Mind Matters — Weddings Go Deep

I’ve never liked brides’ magazines and all the sentimental advertising fluff that seems to accompany American weddings. I was an iconoclast even as a bride myself forty-three years ago. However, this column arrives on the heels of my daughter’s wedding and so I am “re-specting,” that is, “re-viewing” what may lie hidden beneath the frills, fancies, and high finances.

For one, weddings are one of the few times that the feminine is allowed to flourish and be acknowledged. There she is, the bride in white with all eyes upon her. The psychoanalyst Carl Jung may say that the bride connects to something larger than herself, the symbolic archetype of the purity of the divine feminine. Perhaps then, the bride in her luminosity carries for those present to witness, all that the feminine archetype brings to the world—compassion, nurture, the carrier of new life, receptivity, care. Remember that when I say this I refer only to how the bride carries the archetype for the community in that moment. In her everyday life, she may carry that along with much more. Or perhaps in her everyday life she eschews any connection to the feminine archetype at all.

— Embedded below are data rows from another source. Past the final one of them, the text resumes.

(* ===== verification/BitmapFacts.v ===== *)
(** * Bitmap updates: tiles and fragments

    The tiles of an axis ([axis_tiles]) and of a rectangle ([add_tiles_spec]),
    and the loop that distributes the tiles over updates. *)

From S2P Require Import Prelude WStream Message VarMsg Pipe RpcContext Encoder EncoderFacts Bitmap.
From stdpp Require Import list.
#[local] Open Scope Z_scope.

(** ** An axis *)

(** The origin and the size after the first alignment. *)
Definition origin1 (src : Z) : Z := src - src mod 4.
Definition size1 (src size : Z) : Z := size + src mod 4.

(** The origin of the first tile. *)
Definition first_tile (src size : Z) : Z :=
  if origin1 src =? 0 then 0 else origin1 src - size1 src size mod 4.

Definition tiles_of (src size : Z) : Z := (size1 src size + 63) / 64.

(** The extent of tile [i] of an axis that ends before [stop]. *)
Definition extent (x stop i : Z) : Z := Z.min 64 (stop - (x + 64 * i)).

(** All pixels of the axis are in a tile that is sent: neither is the last
    tile too small to be sent nor does the alignment of the size push the end
    out of the last tile. *)
Definition axis_ok (src size : Z) : bool :=
  let r := size1 src size mod 64 in
  negb (r =? 1) && negb ((r =? 63) && negb (origin1 src =? 0)) &&
  negb ((origin1 src =? 0) && ((r =? 2) || (r =? 3))).

Section Axis.
Context (limit src size : Z) (Hsrc : 0 <= src) (Hsize : 0 < size) (Hfit : src + size <= limit) (Hlimit : limit < 2 ^ 31).
Let stop := src + size.
Let x := first_tile src size.
Let n := tiles_of src size.

Lemma first_tile_bounds : 0 <= x <= origin1 src /\ origin1 src <= src.
Proof.
  clear Hfit Hlimit. unfold x, first_tile, origin1, size1.
  destruct (Z.eqb_spec (src - src mod 4) 0); Z.to_euclidean_division_equations; lia.
Qed.

Lemma axis_spec : axis limit src size = (x, stop - x, n).
Proof.
  pose proof first_tile_bounds as Hx. unfold axis, align_origin, align_size, clip_axis, tile_count.
  rewrite !(Z.rem_mod_nonneg src 4) by lia.
  assert ((if negb (src mod 4 =? 0) then (src - src mod 4, size + src mod 4) else (src, size)) =
    (origin1 src, size1 src size)) as ->.
  { unfold origin1, size1. destruct (Z.eqb_spec (src mod 4) 0) as [->|]; cbn; [f_equal; lia|done]. }
  assert (0 < size1 src size) by (unfold size1; pose proof (Z.mod_pos_bound src 4); lia).
  rewrite !(Z.rem_mod_nonneg (size1 src size)) by lia. rewrite Z.quot_div_nonneg by lia.
  assert (origin1 src + size1 src size = stop) as Hst by (unfold origin1, size1, stop; lia).
  assert (n = size1 src size / 64 + (if negb (size1 src size mod 64 =? 0) then 1 else 0)) as <-.
  { unfold n, tiles_of. destruct (Z.eqb_spec (size1 src size mod 64) 0); cbn; Z.to_euclidean_division_equations; lia. }
  assert (0 <= size1 src size mod 4 < 4) by (apply Z.mod_pos_bound; lia).
  assert (origin1 src = 0 \/ 4 <= origin1 src) by (unfold origin1; Z.to_euclidean_division_equations; lia).
  unfold x, first_tile in *.
  destruct (Z.eqb_spec (size1 src size mod 4) 0) as [E|E]; cbn [negb].
  - destruct (Z.ltb_spec (origin1 src) 0); [lia|]. destruct (Z.ltb_spec 0 (origin1 src + size1 src size - limit)); [lia|].
    destruct (Z.eqb_spec (origin1 src) 0); repeat f_equal; lia.
  - destruct (Z.ltb_spec (origin1 src - size1 src size mod 4) 0).
    + destruct (Z.eqb_spec (origin1 src) 0); [|lia].
      destruct (Z.ltb_spec 0 (0 + (size1 src size + size1 src size mod 4 + (origin1 src - size1 src size mod 4)) - limit)); [lia|].
      repeat f_equal; lia.
    + destruct (Z.eqb_spec (origin1 src) 0); [lia|].
      destruct (Z.ltb_spec 0 (origin1 src - size1 src size mod 4 + (size1 src size + size1 src size mod 4) - limit)); [lia|].
      repeat f_equal; lia.
Qed.

(** The tiles start before the end. *)
Lemma tile_start i : 0 <= i < n -> x + 64 * i < stop.
Proof.
  intros Hi. pose proof first_tile_bounds.
  assert (origin1 src + size1 src size = stop) as Hst by (unfold origin1, size1, stop; lia).
  unfold n, tiles_of in Hi. Z.to_euclidean_division_equations. lia.
Qed.

Lemma tile_axis_spec i : 0 <= i < n -> tile_axis x (stop - x) i = (x + 64 * i, extent x stop i).
Proof.
  intros Hi. pose proof (tile_start i Hi). pose proof first_tile_bounds.
  assert (stop <= limit) by (unfold stop; lia). unfold tile_axis, extent.
  replace (x + i * 64) with (x + 64 * i) by lia. replace (x + (stop - x)) with stop by lia.
  rewrite !u32_id by (unfold is_u32; lia).
  destruct (Z.ltb_spec stop (x + 64 * i + 64)); f_equal; lia.
Qed.

Lemma tiles_within limit' : stop <= limit' -> 0 < n <= (limit' + 63) / 64.
Proof.
  intros Hl. pose proof first_tile_bounds.
  assert (origin1 src + size1 src size = stop) as Hst by (unfold origin1, size1, stop; lia).
  unfold n, tiles_of. unfold stop, size1 in *. pose proof (Z.mod_pos_bound src 4).
  split; [apply Z.div_str_pos; lia|apply Z.div_le_mono; lia].
Qed.

(** Whether the tiles cover the axis. *)
Lemma axis_covered :
  (forall p, src <= p < stop -> exists i, 0 <= i < n /\ 4 <= extent x stop i /\ x + 64 * i <= p < x + 64 * i + extent x stop i)
  <-> axis_ok src size = true.
Proof.
  pose proof first_tile_bounds as Hx.
  assert (origin1 src + size1 src size = stop) as Hst by (unfold origin1, size1, stop; lia).
  assert (src < stop) as Hlt by (unfold stop; lia).
  assert (axis_ok src size = true <-> 4 <= stop - (x + 64 * (n - 1)) <= 64) as ->.
  { unfold axis_ok. rewrite !andb_true_iff, !negb_true_iff, !andb_false_iff, !orb_false_iff, !negb_false_iff, !Z.eqb_neq, !Z.eqb_eq.
    rewrite <-Hst. unfold n, tiles_of, x, first_tile. 
    assert (0 < size1 src size) by (unfold size1; pose proof (Z.mod_pos_bound src 4); lia).
    set (w := size1 src size) in *. set (o := origin1 src) in *. clearbody w o.
    destruct (Z.eqb_spec o 0); Z.to_euclidean_division_equations; lia. }
  pose proof (tiles_within stop ltac:(lia)) as Hn. split.
  - intros Hc. destruct (Hc (stop - 1)) as (i & Hi & He & Hp); [lia|]. unfold extent in *.
    assert (i = n - 1) as ->; [|lia].
    destruct (Z.eq_dec i (n - 1)) as [|Hne]; [done|exfalso]. pose proof (tile_start (n - 1) ltac:(lia)). lia.
  - intros Hl p Hp. assert (0 <= p - x) by lia. exists ((p - x) / 64).
    pose proof (Z.div_mod (p - x) 64) as Hd. pose proof (Z.mod_pos_bound (p - x) 64) as Hm.
    assert ((p - x) / 64 <= n - 1) as Hle by nia. assert (0 <= (p - x) / 64) by (apply Z.div_pos; lia).
    unfold extent. split; [lia|]. split; [nia|nia].
Qed.
End Axis.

The crux of the matter is that when we look deeply into the meaning of the wedding itself, it is an honoring of the feminine that must withstand the joys and hardships of married life and the bringing into the world new life.

As my husband and I walked our daughter to the chapel’s threshold, I watched her footing as well as mine. I will always remember a broken stone step—mind the gap, I say to myself. My daughter with sure footing reached the threshold steady and solid to walk down the aisle in solitude to her joyous groom. I hope for them a way to marry the best qualities of both the masculine and the feminine archetypes that dwell in all of us.

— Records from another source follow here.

Lemma ready_ok h s conn rdp :
  channels_ok h s -> enabled (c_ready conn rdp) h s ->
  exists s', channel_act (c_ready conn rdp) s = Some (l_ready, s') /\ channels_ok (l_ready :: h) s'.
Proof.
  intros H (ch & c & Hop & Hh & Hr). cbn [channel_act]. rewrite Hop. cbn [mbind option_bind].
  unfold endpoint_open_ready. rewrite Hh. cbn [mbind option_bind]. eexists. split; [reflexivity|].
  destruct (i_open _ _ H conn ch Hop) as (c' & Hh' & Ht & Hrc). rewrite Hh in Hh'. injection Hh' as <-.
  unfold freerds_client_add_channel. set (s1 := set_opening _ _).
  assert (forall conn', list_of conn' s1 = list_of conn' s) as Hl1 by done.
  assert (forall ch' c', heap s !! ch' = Some c' -> exists c1, heap s1 !! ch' = Some c1 /\
    guidString c1 = guidString c' /\ connected c1 = connected c' /\ readyEvent c1 = readyEvent c') as Hnew.
  { intros ch' c' E'. cbn. destruct (decide (ch = ch')) as [<-|]; [|rewrite lookup_insert_ne by done; eauto].
    rewrite lookup_insert_eq. rewrite Hh in E'. injection E' as <-. eauto. }
  assert (forall ch' c1, heap s1 !! ch' = Some c1 -> exists c', heap s !! ch' = Some c' /\ connected c1 = connected c') as Hold.
  { intros ch' c1. cbn. destruct (decide (ch = ch')) as [<-|]; [|rewrite lookup_insert_ne by done; eauto].
    rewrite lookup_insert_eq. intros [= <-]. eauto. }
  assert (forall conn' ch', opening s1 !! conn' = Some ch' <-> conn' <> conn /\ opening s !! conn' = Some ch') as Hopen.
  { intros conn' ch'. cbn. rewrite lookup_delete_Some. intuition congruence. }
  assert (forall g ch', get g (table s1) = Some ch' <-> g <> guidString c /\ get g (table s) = Some ch') as Htab.
  { intros g ch'. cbn. rewrite table_remove. case_decide; intuition congruence. }
  assert (forall conn', ch ∉ list_of conn' s) as Hnot by (intros conn' Hin; by destruct (i_list _ _ H _ _ Hin) as (_ & Hx & _); apply (Hx conn)).
  split.
  - intros g ch' [Hg E]%Htab. destruct (i_table _ _ H g ch' E) as ([conn' Hc] & (c' & Hh' & Eg) & Hin).
    split; [|split; [|by right]].
    + exists conn'. apply Hopen. split; [|done]. intros ->. rewrite Hop in Hc. injection Hc as <-. congruence.
    + destruct (Hnew ch' c' Hh') as (c1 & E1 & Eg1 & _). exists c1. split; [done|congruence].
  - intros conn' ch' [Hne E]%Hopen. destruct (i_open _ _ H conn' ch' E) as (c' & Hh' & Ht' & Hr').
    destruct (Hnew ch' c' Hh') as (c1 & E1 & Eg1 & Ec1 & Er1). exists c1. split; [done|]. split; [|congruence].
    apply Htab. rewrite Eg1. split; [|done]. intros Eg. rewrite Eg, Ht in Ht'. injection Ht' as <-.
    by apply Hne, (i_inj _ _ H _ _ ch).
  - intros c1 c2 ch' [_ E1]%Hopen [_ E2]%Hopen. by apply (i_inj _ _ H _ _ ch').
  - intros conn' ch'. rewrite list_of_insert, Hl1. intros Hin.
    assert (ch' = ch /\ conn' = conn \/ ch' ∈ list_of conn' s) as [[-> ->]|Hin'].
    { case_decide as Hd; [|by right]. subst conn'. apply elem_of_app in Hin as [?| ->%list_elem_of_singleton]; auto. }
    + split; [destruct (Hnew ch c Hh) as (c1 & E1 & _ & Ec1 & _); exists c1; split; [done|congruence]|]. split.
      * intros conn' [Hne E]%Hopen. by apply Hne, (i_inj _ _ H _ _ ch).
      * intros conn'. rewrite list_of_insert, Hl1. destruct (decide (conn = conn')) as [<-|Hd]; [by intros _|]. intros Hx. by destruct (Hnot conn').
    + destruct (i_list _ _ H conn' ch' Hin') as ((c' & Hh' & Hc') & Hx & Hu). split.
      { destruct (Hnew ch' c' Hh') as (c1 & E1 & _ & Ec1 & _). exists c1. split; [done|congruence]. }
      split; [intros conn2 [_ E]%Hopen; by apply (Hx conn2)|]. intros conn2. rewrite list_of_insert, Hl1. destruct (decide (conn = conn2)) as [<-|Hd].
      * intros [Hi| ->%list_elem_of_singleton]%elem_of_app; [by apply Hu|]. by destruct (Hnot conn').
      * apply Hu.
  - intros conn'. rewrite list_of_insert, Hl1. case_decide as Hd; [|apply (i_nodup _ _ H)].
    apply NoDup_app. split; [apply (i_nodup _ _ H)|]. split; [|apply NoDup_singleton].
    intros x Hx ->%list_elem_of_singleton. by destruct (Hnot conn).
  - intros ch' [c1 E1]. destruct (Hold ch' c1 E1) as (c' & E' & _). apply (i_fresh _ _ H). by eexists.
  - intros ch' g' [?|Hacc]%elem_of_cons; [done|]. destruct (i_accepted _ _ H ch' g' Hacc) as (? & ? & Hcon & Hu).
    split; [by right|]. split; [done|]. split; [|intros ch2 [_ E]%Htab; by apply Hu].
    intros c1 E1. destruct (Hold ch' c1 E1) as (c' & E' & ->). by apply Hcon.
  - intros conn' hd ch' E'. assert (ch' = ch \/ VirtualChannelGetData hd (data_of conn' s) = Some ch') as [->|E0].
    { revert E'. unfold data_of at 1. cbn. destruct (decide (conn = conn')) as [<-|]; [|rewrite lookup_insert_ne by done; by right].
      rewrite lookup_insert_eq. cbn. rewrite get_set_data. case_decide; [left; congruence|by right]. }
    + split; [apply (i_fresh _ _ H); by eexists|]. left. cbn. rewrite lookup_insert_eq. by eexists.
    + destruct (i_peer _ _ H conn' hd ch' E0) as (Hlt & [[c' Ha]|[out Hin']]); (split; [done|]).
      * left. destruct (Hnew ch' c' Ha) as (c1 & E1 & _). by eexists.
      * right. exists out. by right.
  - intros ch' out [?|Hin']%elem_of_cons; [done|]. destruct (i_dropped _ _ H ch' out Hin') as [Hd Hlt].
    split; [|done]. cbn. rewrite lookup_insert_ne by congruence. done.
Qed.

Lemma check_channels_defined l io s :
  (forall ch, ch ∈ l -> is_Some (heap s !! ch)) ->
  exists failed out, check_channels l io s = Some (failed, out) /\ (forall ch, failed = Some ch -> ch ∈ l).
Proof.
  induction l as [|ch l IH]; intros Hl; cbn [check_channels].
  { exists None, []. split; [done|]. done. }
  destruct (Hl ch) as [c ->]; [left|]. cbn [mbind option_bind].
  destruct IH as (failed & out & -> & Hf); [intros; apply Hl; by right|].
  destruct (io ch) as [[r1 r2]|].
  - destruct (freerds_channel_check_socket r1 r2) as [st data]. destruct (st <? 1).
    + do 2 eexists. split; [reflexivity|]. intros ? [= <-]. left.
    + do 2 eexists. split; [reflexivity|]. intros ch' E. right. by apply Hf.
  - do 2 eexists. split; [reflexivity|]. intros ch' E. right. by apply Hf.
Qed.

Lemma elem_of_array_remove ch ch' l : NoDup l -> ch' ∈ array_remove ch l <-> ch' ∈ l /\ ch' <> ch.
Proof.
  induction 1 as [|c l Hc Hd IH]; cbn.
  { split; [by intros ?%not_elem_of_nil|by intros [?%not_elem_of_nil _]]. }
  destruct (Nat.eqb_spec ch c) as [->|Hne]; rewrite !elem_of_cons.
  - split; [intros Hi; split; [by right|intros ->; done]|intros [[?|?] ?]; done].
  - rewrite IH. split; [intros [->|[? ?]]; auto|intros [[->|?] ?]; auto].
Qed.

Lemma array_remove_nodup ch l : NoDup l -> NoDup (array_remove ch l).
Proof.
  induction 1 as [|c l Hc Hd IH]; cbn; [constructor|]. destruct (Nat.eqb ch c); [done|].
  constructor; [|done]. intros [? _]%elem_of_array_remove; done.
Qed.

Meanwhile, we who witness weddings can remember how with every change there is a loss. Even when the change is magnificent, we need to let go of the past. When I say to people, “In every wedding, there is a funeral; in every funeral, there is a wedding,” they usually gape at me puzzled.

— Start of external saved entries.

(* ===== verification/FuseTypes.v ===== *)
(** * The redirected drives: data

    channels/rdpdr/rdpdr_fuse.h and the first part of rdpdr_fuse.c: the inode
    table that is shared by the callbacks of FUSE and by the completions of the
    RDP client, the records of the requests that are under way, and the two
    state monads of the model: [FsM] for the functions that only use the inode
    table, [FuseM] for the callbacks.

    Inodes, request records, handles and directory positions are objects on
    heaps; addresses are not reused.  [None] is undefined behaviour: a null or
    freed pointer, an index outside the table, a string longer than its buffer,
    a buffer that is read before it is written. *)

From stdpp Require Import gmap.
From S2P Require Import Prelude.

(** ** Constants *)

Definition FIRST_INODE : Z := 1.
Definition S_IFDIR : Z := 16384.
Definition S_IFREG : Z := 32768.
Definition FILE_ATTRIBUTE_READONLY : Z := 1.
Definition FILE_ATTRIBUTE_HIDDEN : Z := 2.
Definition FILE_ATTRIBUTE_DIRECTORY : Z := 16.

Definition ENOENT : Z := 2.
Definition EIO : Z := 5.
Definition EBADF : Z := 9.
Definition ENOMEM : Z := 12.
Definition EACCES : Z := 13.
Definition EBUSY : Z := 16.
Definition EEXIST : Z := 17.
Definition EISDIR : Z := 21.
Definition EINVAL : Z := 22.
Definition ENOTEMPTY : Z := 39.
Definition EREMOTEIO : Z := 121.

Definition FILE_READ_DATA : Z := 1.
Definition FILE_WRITE_DATA : Z := 2.
Definition FILE_APPEND_DATA : Z := 4.
Definition FILE_OPEN : Z := 1.
Definition FILE_CREATE : Z := 2.
Definition O_RDONLY : Z := 0.
Definition O_CREAT : Z := 64.
Definition O_TRUNC : Z := 512.

Definition STATUS_SUCCESS : Z := 0.
Definition STATUS_NO_MORE_FILES : Z := 2147483654.

Definition RT_FUSE_REPLY_OPEN : Z := 1.
Definition RT_FUSE_REPLY_CREATE : Z := 2.

Definition slash : Z := 47.
Definition dot : list Z := [46].
Definition dotdot : list Z := [46; 46].
Definition dot_clipboard : list Z := [46; 99; 108; 105; 112; 98; 111; 97; 114; 100].

(** A flag test [a & b]. *)
Definition has (a b : Z) : bool := negb (Z.land a b =? 0).

Definition WINDOWS_TO_LINUX_FILE_PERM (a : Z) : Z :=
  Z.lor (if has a FILE_ATTRIBUTE_DIRECTORY then Z.lor S_IFDIR 64 else S_IFREG)
        (if has a FILE_ATTRIBUTE_READONLY then 292 else 420).

Definition WINDOWS_TO_LINUX_TIME (t : Z) : Z := t / 10000000 - 11644473600.

(** ** The environment

    What the callbacks are told by the system while one of them runs: the
    owner, the clock (the n-th call of [time]), whether the n-th allocation and
    the n-th growth of the table succeed, whether the RDP server accepts the
    command that would be the n-th event, and the size of a directory entry ([fuse_add_direntry]). *)
Record World := mk_world {
  getuid : Z;
  getgid : Z;
  time : nat -> Z;
  calloc : nat -> bool;
  realloc : Z -> bool;
  accepts : nat -> bool;
  direntry : list Z -> Z;
}.

(** ** Inodes *)

Record RDPDR_INODE := mk_inode {
  parent_inode : Z;
  inode : Z;
  mode : Z;
  nlink : Z;
  nentries : Z;
  nopen : Z;
  uid : Z;
  gid : Z;
  file_size : Z;
  atime : Z;
  mtime : Z;
  ctime : Z;
  name : list Z;
  device_id : Z;
  is_synced : bool;
  lindex : Z;
  is_loc_resource : bool;
  close_in_progress : bool;
  stale : bool;
}.

Definition set_parent v x := mk_inode v (inode x) (mode x) (nlink x) (nentries x) (nopen x) (uid x) (gid x) (file_size x)
  (atime x) (mtime x) (ctime x) (name x) (device_id x) (is_synced x) (lindex x) (is_loc_resource x) (close_in_progress x) (stale x).
Definition set_mode v x := mk_inode (parent_inode x) (inode x) v (nlink x) (nentries x) (nopen x) (uid x) (gid x) (file_size x)
  (atime x) (mtime x) (ctime x) (name x) (device_id x) (is_synced x) (lindex x) (is_loc_resource x) (close_in_progress x) (stale x).
Definition set_nentries v x := mk_inode (parent_inode x) (inode x) (mode x) (nlink x) v (nopen x) (uid x) (gid x) (file_size x)
  (atime x) (mtime x) (ctime x) (name x) (device_id x) (is_synced x) (lindex x) (is_loc_resource x) (close_in_progress x) (stale x).
Definition set_nopen v x := mk_inode (parent_inode x) (inode x) (mode x) (nlink x) (nentries x) v (uid x) (gid x) (file_size x)
  (atime x) (mtime x) (ctime x) (name x) (device_id x) (is_synced x) (lindex x) (is_loc_resource x) (close_in_progress x) (stale x).
Definition set_uid v x := mk_inode (parent_inode x) (inode x) (mode x) (nlink x) (nentries x) (nopen x) v (gid x) (file_size x)
  (atime x) (mtime x) (ctime x) (name x) (device_id x) (is_synced x) (lindex x) (is_loc_resource x) (close_in_progress x) (stale x).
Definition set_gid v x := mk_inode (parent_inode x) (inode x) (mode x) (nlink x) (nentries x) (nopen x) (uid x) v (file_size x)
  (atime x) (mtime x) (ctime x) (name x) (device_id x) (is_synced x) (lindex x) (is_loc_resource x) (close_in_progress x) (stale x).
Definition set_size v x := mk_inode (parent_inode x) (inode x) (mode x) (nlink x) (nentries x) (nopen x) (uid x) (gid x) v
  (atime x) (mtime x) (ctime x) (name x) (device_id x) (is_synced x) (lindex x) (is_loc_resource x) (close_in_progress x) (stale x).
Definition set_atime v x := mk_inode (parent_inode x) (inode x) (mode x) (nlink x) (nentries x) (nopen x) (uid x) (gid x) (file_size x)
  v (mtime x) (ctime x) (name x) (device_id x) (is_synced x) (lindex x) (is_loc_resource x) (close_in_progress x) (stale x).
Definition set_mtime v x := mk_inode (parent_inode x) (inode x) (mode x) (nlink x) (nentries x) (nopen x) (uid x) (gid x) (file_size x)
  (atime x) v (ctime x) (name x) (device_id x) (is_synced x) (lindex x) (is_loc_resource x) (close_in_progress x) (stale x).
Definition set_name v x := mk_inode (parent_inode x) (inode x) (mode x) (nlink x) (nentries x) (nopen x) (uid x) (gid x) (file_size x)
  (atime x) (mtime x) (ctime x) v (device_id x) (is_synced x) (lindex x) (is_loc_resource x) (close_in_progress x) (stale x).
Definition set_is_synced v x := mk_inode (parent_inode x) (inode x) (mode x) (nlink x) (nentries x) (nopen x) (uid x) (gid x) (file_size x)
  (atime x) (mtime x) (ctime x) (name x) (device_id x) v (lindex x) (is_loc_resource x) (close_in_progress x) (stale x).
Definition set_clip sz li x := mk_inode (parent_inode x) (inode x) (mode x) (nlink x) (nentries x) (nopen x) (uid x) (gid x) sz
  (atime x) (mtime x) (ctime x) (name x) (device_id x) (is_synced x) li true (close_in_progress x) (stale x).
Definition set_close_in_progress v x := mk_inode (parent_inode x) (inode x) (mode x) (nlink x) (nentries x) (nopen x) (uid x) (gid x) (file_size x)
  (atime x) (mtime x) (ctime x) (name x) (device_id x) (is_synced x) (lindex x) (is_loc_resource x) v (stale x).
Definition set_stale v x := mk_inode (parent_inode x) (inode x) (mode x) (nlink x) (nentries x) (nopen x) (uid x) (gid x) (file_size x)
  (atime x) (mtime x) (ctime x) (name x) (device_id x) (is_synced x) (lindex x) (is_loc_resource x) (close_in_progress x) v.

Definition is_dir (x : RDPDR_INODE) : bool := has (mode x) S_IFDIR.
Definition is_reg (x : RDPDR_INODE) : bool := has (mode x) S_IFREG.

(** [struct rdpdr_fs], with the heap of the inodes. *)
Record rdpdr_fs := mk_fs {
  inode_table : list (option nat);
  max_entries : Z;
  num_entries : Z;
  next_node : Z;
  inodes : gmap nat RDPDR_INODE;
  next_inode : nat;
}.

(** ** The monad of the inode table *)

Definition FsM (A : Type) : Type := rdpdr_fs -> option (A * rdpdr_fs).

#[global] Instance FsM_ret : MRet FsM := fun A a s => Some (a, s).
#[global] Instance FsM_bind : MBind FsM := fun A B k m s =>
  match m s with Some (a, s') => k a s' | None => None end.

Definition undefined {A} : FsM A := fun _ => None.
Definition gets {A} (f : rdpdr_fs -> A) : FsM A := fun s => Some (f s, s).
Definition lift_opt {A} (o : option A) : FsM A := fun s => match o with Some a => Some (a, s) | None => None end.

(** [inode_table[i]]. *)
Definition table_at (i : Z) : FsM (option nat) := fun s =>
  if i <? 0 then None else
  match inode_table s !! Z.to_nat i with Some slot => Some (slot, s) | None => None end.

Definition table_set (i : Z) (slot : option nat) : FsM unit := fun s =>
  if (i <? 0) || (Z.of_nat (length (inode_table s)) <=? i) then None else
  Some (tt, mk_fs (<[Z.to_nat i := slot]> (inode_table s)) (max_entries s) (num_entries s) (next_node s) (inodes s) (next_inode s)).

(** [*p]. *)
Definition inode_at (p : nat) : FsM RDPDR_INODE := fun s =>
  match inodes s !! p with Some x => Some (x, s) | None => None end.

(** A store to a field of [*p]. *)
Definition inode_modify (p : nat) (f : RDPDR_INODE -> RDPDR_INODE) : FsM unit := fun s =>
  match inodes s !! p with
  | Some x => Some (tt, mk_fs (inode_table s) (max_entries s) (num_entries s) (next_node s) (<[p := f x]> (inodes s)) (next_inode s))
  | None => None
  end.

Definition inode_free (p : nat) : FsM unit := fun s =>
  match inodes s !! p with
  | Some _ => Some (tt, mk_fs (inode_table s) (max_entries s) (num_entries s) (next_node s) (delete p (inodes s)) (next_inode s))
  | None => None
  end.

(** [inode_table[i]->field = ...]: a null slot is undefined. *)
Definition slot_modify (i : Z) (f : RDPDR_INODE -> RDPDR_INODE) : FsM unit :=
  slot ← table_at i;
  match slot with Some p => inode_modify p f | None => undefined end.

Definition entries_up (x : RDPDR_INODE) : RDPDR_INODE := set_nentries (u32 (nentries x + 1)) x.
Definition entries_down (x : RDPDR_INODE) : RDPDR_INODE := set_nentries (u32 (nentries x - 1)) x.

(** The loops [for (i = first; i < num_entries; i++)] over the occupied slots:
    the first inode that passes a test, and a body for each of them. *)
Fixpoint find_loop (n : nat) (i : Z) (test : RDPDR_INODE -> bool) : FsM (option nat) :=
  match n with
  | O => mret None
  | S n =>
      slot ← table_at i;
      match slot with
      | None => find_loop n (i + 1) test
      | Some p => x ← inode_at p; if test x then mret (Some p) else find_loop n (i + 1) test
      end
  end.

Fixpoint each_loop (n : nat) (i : Z) (body : nat -> RDPDR_INODE -> FsM unit) : FsM unit :=
  match n with
  | O => mret tt
  | S n =>
      slot ← table_at i;
      match slot with
      | None => each_loop n (i + 1) body
      | Some p => x ← inode_at p; _ ← body p x; each_loop n (i + 1) body
      end
  end.

Definition find_inode (test : RDPDR_INODE -> bool) : FsM (option nat) :=
  n ← gets num_entries; find_loop (Z.to_nat (n - FIRST_INODE)) FIRST_INODE test.

Definition each_inode (body : nat -> RDPDR_INODE -> FsM unit) : FsM unit :=
  n ← gets num_entries; each_loop (Z.to_nat (n - FIRST_INODE)) FIRST_INODE body.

Let me try to explain. There will, I think, at every wedding, be sadness at what has ended, a letting go of what has been to make way for what will be. Surely, there is a twinge of grief to this which we need to honor. There is also the awareness, if we are not in denial, that marital bliss contains struggles and obstacles, as well as rapturous moments.

I actually find it easier to ponder the funeral in the wedding than I do the notion of wedding in the funeral. Certainly, the wedding aspect is not readily comprehended when in the throes of grief. However, eventually, even in our grief we need to find new meaning in life, and a new relationship with the loved ones who have died. And that is the wedding! There is a Jewish proverb which says: When the heart grieves what it has lost, the soul rejoices in what it has found. This proverb seems to be apropos to both weddings and funerals. May we rejoice! That’s hardly sentimental fluff.